Input data START

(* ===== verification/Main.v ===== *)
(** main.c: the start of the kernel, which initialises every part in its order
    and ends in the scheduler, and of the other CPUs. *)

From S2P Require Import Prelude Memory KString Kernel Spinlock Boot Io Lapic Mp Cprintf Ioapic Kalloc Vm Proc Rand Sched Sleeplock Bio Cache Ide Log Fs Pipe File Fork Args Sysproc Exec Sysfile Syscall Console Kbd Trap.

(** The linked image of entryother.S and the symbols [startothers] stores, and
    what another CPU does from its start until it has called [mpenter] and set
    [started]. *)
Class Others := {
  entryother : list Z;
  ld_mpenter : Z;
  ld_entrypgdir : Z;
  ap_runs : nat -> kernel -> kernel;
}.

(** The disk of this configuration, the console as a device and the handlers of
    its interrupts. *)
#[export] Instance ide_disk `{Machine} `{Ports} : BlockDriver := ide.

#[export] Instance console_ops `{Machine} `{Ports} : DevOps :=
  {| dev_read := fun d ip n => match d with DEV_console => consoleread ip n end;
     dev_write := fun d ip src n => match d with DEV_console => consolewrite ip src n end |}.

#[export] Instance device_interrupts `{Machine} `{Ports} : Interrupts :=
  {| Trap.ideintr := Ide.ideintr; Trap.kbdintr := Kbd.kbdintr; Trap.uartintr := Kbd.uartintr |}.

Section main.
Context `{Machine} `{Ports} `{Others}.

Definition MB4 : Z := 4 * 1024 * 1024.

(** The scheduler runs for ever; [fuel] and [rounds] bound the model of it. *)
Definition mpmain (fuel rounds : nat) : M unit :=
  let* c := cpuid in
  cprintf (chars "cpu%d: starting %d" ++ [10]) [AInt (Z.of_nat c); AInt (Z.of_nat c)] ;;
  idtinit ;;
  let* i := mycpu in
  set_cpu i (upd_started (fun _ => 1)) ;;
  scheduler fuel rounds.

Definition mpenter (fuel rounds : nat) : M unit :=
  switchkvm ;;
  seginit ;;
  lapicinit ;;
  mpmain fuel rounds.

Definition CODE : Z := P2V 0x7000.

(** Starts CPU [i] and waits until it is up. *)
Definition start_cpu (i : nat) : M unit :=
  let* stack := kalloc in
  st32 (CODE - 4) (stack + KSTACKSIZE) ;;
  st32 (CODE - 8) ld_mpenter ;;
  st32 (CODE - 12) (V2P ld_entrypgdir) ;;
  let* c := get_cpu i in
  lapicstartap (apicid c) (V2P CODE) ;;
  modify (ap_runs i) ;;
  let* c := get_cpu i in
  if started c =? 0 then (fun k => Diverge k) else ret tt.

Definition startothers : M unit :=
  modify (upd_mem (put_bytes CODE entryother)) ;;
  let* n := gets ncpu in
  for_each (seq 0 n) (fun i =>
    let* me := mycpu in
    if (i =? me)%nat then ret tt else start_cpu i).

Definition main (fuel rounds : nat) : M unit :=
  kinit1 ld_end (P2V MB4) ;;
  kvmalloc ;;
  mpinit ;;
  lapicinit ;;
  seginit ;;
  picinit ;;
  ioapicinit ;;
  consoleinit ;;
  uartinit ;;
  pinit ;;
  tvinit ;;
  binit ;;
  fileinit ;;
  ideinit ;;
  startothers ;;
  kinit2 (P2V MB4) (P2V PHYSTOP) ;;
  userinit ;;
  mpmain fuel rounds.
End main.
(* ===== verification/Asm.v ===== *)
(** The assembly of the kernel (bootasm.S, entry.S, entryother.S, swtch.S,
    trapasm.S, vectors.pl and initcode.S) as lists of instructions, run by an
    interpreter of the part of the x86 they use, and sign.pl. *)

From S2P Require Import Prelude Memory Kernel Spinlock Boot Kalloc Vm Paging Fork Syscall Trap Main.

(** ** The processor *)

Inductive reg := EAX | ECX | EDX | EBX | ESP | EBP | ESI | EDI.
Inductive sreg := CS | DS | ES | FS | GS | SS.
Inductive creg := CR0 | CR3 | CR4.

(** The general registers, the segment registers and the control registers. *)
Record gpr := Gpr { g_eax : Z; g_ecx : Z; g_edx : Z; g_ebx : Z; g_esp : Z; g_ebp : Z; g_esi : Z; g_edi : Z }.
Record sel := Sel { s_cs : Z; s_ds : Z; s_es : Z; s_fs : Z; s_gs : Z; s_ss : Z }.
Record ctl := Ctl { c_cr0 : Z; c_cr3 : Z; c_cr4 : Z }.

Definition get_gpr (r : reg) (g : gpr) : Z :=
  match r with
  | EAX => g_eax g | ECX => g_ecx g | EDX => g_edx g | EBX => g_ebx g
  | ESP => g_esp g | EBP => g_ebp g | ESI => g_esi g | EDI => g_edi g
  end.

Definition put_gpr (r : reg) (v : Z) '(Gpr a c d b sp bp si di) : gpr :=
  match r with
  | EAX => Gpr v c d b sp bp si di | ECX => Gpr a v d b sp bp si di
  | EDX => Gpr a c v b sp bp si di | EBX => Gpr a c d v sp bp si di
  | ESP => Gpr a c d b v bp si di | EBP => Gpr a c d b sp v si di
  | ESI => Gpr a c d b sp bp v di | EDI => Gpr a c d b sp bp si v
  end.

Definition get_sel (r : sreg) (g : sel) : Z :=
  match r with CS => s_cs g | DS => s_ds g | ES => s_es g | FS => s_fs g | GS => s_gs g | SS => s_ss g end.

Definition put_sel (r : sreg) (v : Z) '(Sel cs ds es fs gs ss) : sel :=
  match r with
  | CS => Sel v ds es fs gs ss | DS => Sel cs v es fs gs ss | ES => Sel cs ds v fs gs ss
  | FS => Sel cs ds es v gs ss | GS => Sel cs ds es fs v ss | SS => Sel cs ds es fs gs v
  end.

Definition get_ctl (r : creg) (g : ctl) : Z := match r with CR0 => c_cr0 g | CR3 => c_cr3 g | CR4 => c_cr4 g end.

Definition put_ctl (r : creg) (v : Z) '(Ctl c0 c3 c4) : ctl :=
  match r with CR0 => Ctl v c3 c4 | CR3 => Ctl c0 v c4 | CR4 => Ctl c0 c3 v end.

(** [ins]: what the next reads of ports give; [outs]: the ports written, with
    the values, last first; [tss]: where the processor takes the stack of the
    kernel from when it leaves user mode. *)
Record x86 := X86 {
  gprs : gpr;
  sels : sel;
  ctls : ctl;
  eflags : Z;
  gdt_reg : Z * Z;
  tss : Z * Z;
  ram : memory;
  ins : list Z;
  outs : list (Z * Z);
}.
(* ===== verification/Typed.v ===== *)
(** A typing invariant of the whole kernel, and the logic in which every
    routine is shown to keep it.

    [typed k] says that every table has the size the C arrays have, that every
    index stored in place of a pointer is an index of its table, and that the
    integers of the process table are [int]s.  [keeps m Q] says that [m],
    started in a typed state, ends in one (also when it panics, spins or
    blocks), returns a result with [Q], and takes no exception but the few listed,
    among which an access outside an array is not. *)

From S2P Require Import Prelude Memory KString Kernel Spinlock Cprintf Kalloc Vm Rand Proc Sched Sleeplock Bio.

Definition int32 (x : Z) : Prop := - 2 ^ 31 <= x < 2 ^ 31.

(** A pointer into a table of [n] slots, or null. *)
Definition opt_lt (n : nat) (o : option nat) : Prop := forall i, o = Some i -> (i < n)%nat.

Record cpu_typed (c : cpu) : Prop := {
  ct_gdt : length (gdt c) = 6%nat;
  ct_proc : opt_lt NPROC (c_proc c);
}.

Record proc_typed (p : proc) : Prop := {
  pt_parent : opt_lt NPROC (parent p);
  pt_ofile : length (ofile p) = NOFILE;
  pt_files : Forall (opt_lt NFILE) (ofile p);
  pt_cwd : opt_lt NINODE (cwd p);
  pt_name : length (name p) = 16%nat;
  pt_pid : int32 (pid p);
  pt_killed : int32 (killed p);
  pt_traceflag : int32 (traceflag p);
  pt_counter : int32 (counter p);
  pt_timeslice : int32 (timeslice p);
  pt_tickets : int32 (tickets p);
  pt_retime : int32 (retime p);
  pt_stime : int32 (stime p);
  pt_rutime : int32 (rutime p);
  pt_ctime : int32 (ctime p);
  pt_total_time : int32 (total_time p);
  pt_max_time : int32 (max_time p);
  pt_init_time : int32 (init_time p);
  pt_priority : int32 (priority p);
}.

Input data END

* [Assignment] Retype only the stretch of lines above starting at the one with "among which an" and stopping at the one with "pt_parent : opt_lt NPROC (parent p);", exactly as written, with both kept.

* [Reply]
    among which an access outside an array is not. *)

From S2P Require Import Prelude Memory KString Kernel Spinlock Cprintf Kalloc Vm Rand Proc Sched Sleeplock Bio.

Definition int32 (x : Z) : Prop := - 2 ^ 31 <= x < 2 ^ 31.

(** A pointer into a table of [n] slots, or null. *)
Definition opt_lt (n : nat) (o : option nat) : Prop := forall i, o = Some i -> (i < n)%nat.

Record cpu_typed (c : cpu) : Prop := {
  ct_gdt : length (gdt c) = 6%nat;
  ct_proc : opt_lt NPROC (c_proc c);
}.

Record proc_typed (p : proc) : Prop := {
  pt_parent : opt_lt NPROC (parent p);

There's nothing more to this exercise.